Some problem spaces have boundaries and exceptions. These can be somewhat ameliorated by better representations ... but sometimes (e.g. device driver apis, or context switching code that works on multiple processor families, or (heaven forfend) business logic) ugly is ugly and you can't do much about it. It can't all be elegant global illumination solutions...


All code can be elegant if the language allows it.


Has nothing to do with N64. It's just basic software renderer and a .obj/.bmp loader.

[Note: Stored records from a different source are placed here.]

(** C5, amended.  A commit on a category that the plan of the month does
    not have raises [KeyError], on the manual path and, for a category
    that passes the test of the import loop, on the import path; the
    exception is raised when the ledger already holds the new expense and
    before [spent] or [remaining] change.  The commit tests nothing else:
    on a category of the plan it succeeds for every amount.  The import
    loop tests the category against the categories of the configuration:
    a transaction whose category is the empty string or is not among them
    is passed over without an error. *)
Theorem commit_raises_KeyError m :
  (forall now category amount description,
     categories (budget m) !! category = None ->
     add_expense now category amount description m =
     Raise (appended {| date := now; category := category; amount := amount;
                        description := description |} m)
           (KeyError category)) /\
  (forall config_categories rules now trans imported category,
     auto_categorize (trans_description trans) rules = Some category ->
     nonempty category = true ->
     in_config config_categories category = true ->
     categories (budget m) !! category = None ->
     import_one config_categories rules now trans imported m =
     Raise (appended (expense_of now category trans) m) (KeyError category)) /\
  (forall now category amount description a,
     categories (budget m) !! category = Some a ->
     add_expense now category amount description m =
     Ok (booked {| date := now; category := category; amount := amount;
                   description := description |} a m) tt) /\
  (forall config_categories rules now trans imported category,
     auto_categorize (trans_description trans) rules = Some category ->
     nonempty category && in_config config_categories category = false ->
     import_one config_categories rules now trans imported m = Ok m imported).
Proof.
  split; [|split; [|split]].
  - intros now c amt d H. unfold add_expense. by rewrite commit_Raise.
  - intros cfg rules now trans imported c Hc Hne Hin Hnone.
    pose proof (import_one_cases cfg rules now trans imported m) as H.
    by rewrite Hc, Hne, Hin, Hnone in H.
  - intros now c amt d a H. unfold add_expense. by rewrite (commit_Ok _ _ a).
  - intros cfg rules now trans imported c Hc Hin.
    pose proof (import_one_cases cfg rules now trans imported m) as H.
    by rewrite Hc, Hin in H.
Qed.

Lemma commit_raises_KeyError_witness :
  add_expense "2026-01-16T20:00:00" "Savings" (Sample.dollars 5000) "transfer"
    Sample.january =
  Raise (appended {| date := "2026-01-16T20:00:00"; category := "Savings";
                     amount := Sample.dollars 5000; description := "transfer" |}
                  Sample.january)
        (KeyError "Savings") /\
  import_one Sample.config_without_necessities default_rules "2026-01-15T10:00:00"
    Sample.whole_foods 0 Sample.january = Ok Sample.january 0.
Proof.
  destruct (commit_raises_KeyError Sample.january) as (H1 & _ & _ & H4).
  split.
  - apply H1. vm_compute. reflexivity.
  - apply (H4 _ _ _ _ _ "Necessities"); vm_compute; reflexivity.
Defined.

(** ** What the import loop writes *)

Lemma committed_expenses_cons config_categories rules now i trans rest :
  committed_expenses config_categories rules now i (trans :: rest) =
  match auto_categorize (trans_description trans) rules with
  | Some category =>
      if committable config_categories rules trans
      then expense_of (now i) category trans ::
           committed_expenses config_categories rules now (S i) rest
      else committed_expenses config_categories rules now (S i) rest
  | None => committed_expenses config_categories rules now (S i) rest
  end.
Proof.
  unfold committable. simpl.
  by destruct (auto_categorize (trans_description trans) rules).
Qed.

(** The ledger after the loop is the ledger before it followed by
    expenses that the loop writes; all of them when the loop ends
    normally, with the counter raised by their number. *)
Lemma import_loop_expenses config_categories rules now new_transactions :
  forall i imported m,
    exists es,
      expenses (state_of (import_loop config_categories rules now i
                            new_transactions imported m)) = expenses m ++ es /\
      es `prefix_of` committed_expenses config_categories rules now i new_transactions /\
      (forall m' n,
         import_loop config_categories rules now i new_transactions imported m = Ok m' n ->
         es = committed_expenses config_categories rules now i new_transactions /\
         n = imported + length es).
Proof.
  induction new_transactions as [|trans rest IH]; intros i imported m.
  - exists []. simpl. rewrite app_nil_r. split; [done|]. split; [done|].
    intros m1 n1 [= <- <-]. by rewrite Nat.add_0_r.
  - rewrite import_loop_cons, committed_expenses_cons.
    pose proof (import_one_cases config_categories rules (now i) trans imported m) as Hc.
    unfold committable.
    destruct (auto_categorize (trans_description trans) rules) as [c|];
      [|rewrite Hc; apply IH].
    destruct (nonempty c && in_config config_categories c); [|rewrite Hc; apply IH].
    destruct (categories (budget m) !! c) as [a|]; rewrite Hc.
    + destruct (IH (S i) (S imported) (booked (expense_of (now i) c trans) a m))
        as (es & He & Hp & Hok).
      exists (expense_of (now i) c trans :: es). simpl in He. split; [|split].
      * rewrite He. by rewrite <- app_assoc.
      * by apply prefix_cons.
      * intros m1 n1 H. destruct (Hok m1 n1 H) as [-> ->]. split; [done|].
        simpl. lia.
    + exists [expense_of (now i) c trans]. simpl. split; [done|]. split.
      * apply prefix_cons, prefix_nil.
      * discriminate.
Qed.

I made one of these when I was 12 after reading "The black art of 3d game programming" which was designed for dos games.


As someone who knows nothing about graphics programming, I'd be interested in seeing a walkthrough or "literate" version of main.c.


There are good resources online for software rasterizers:

https://www.scratchapixel.com/lessons/3d-basic-rendering/ras...

https://fgiesen.wordpress.com/2013/02/08/triangle-rasterizat...

As a graphics programmer, I find the example code extremely readable. If you recognize the math, you'll recognize the rest.


Thanks for sharing these links.


Same here. It’d also be great if the variables were a bit easier to interpret.


I know a little bit of how it works...

Interesting part is in tdraw() which draws one triangle. First find the bounding box of triangle from view space. Iterate over pixels in that box. Map pixel into barycentric coordinates of triangle. (distance from vertexes.) Check zbuffer to see if visible. Take dot product of light direction and triangle normal to get shading. Use barycentric coordinates to interpolate where in texture map to sample shade. Blend shading and lighting. Update zbuffer and pixel color.

A model is made of lots of triangles. Each triangle has vertices with additional attributes that map into the texture map.


I'm going to revisit the program with the above in mind. Thanks!


I'll see what I can do.


Is there any reason why most of these 3d engines use one-letter variable names?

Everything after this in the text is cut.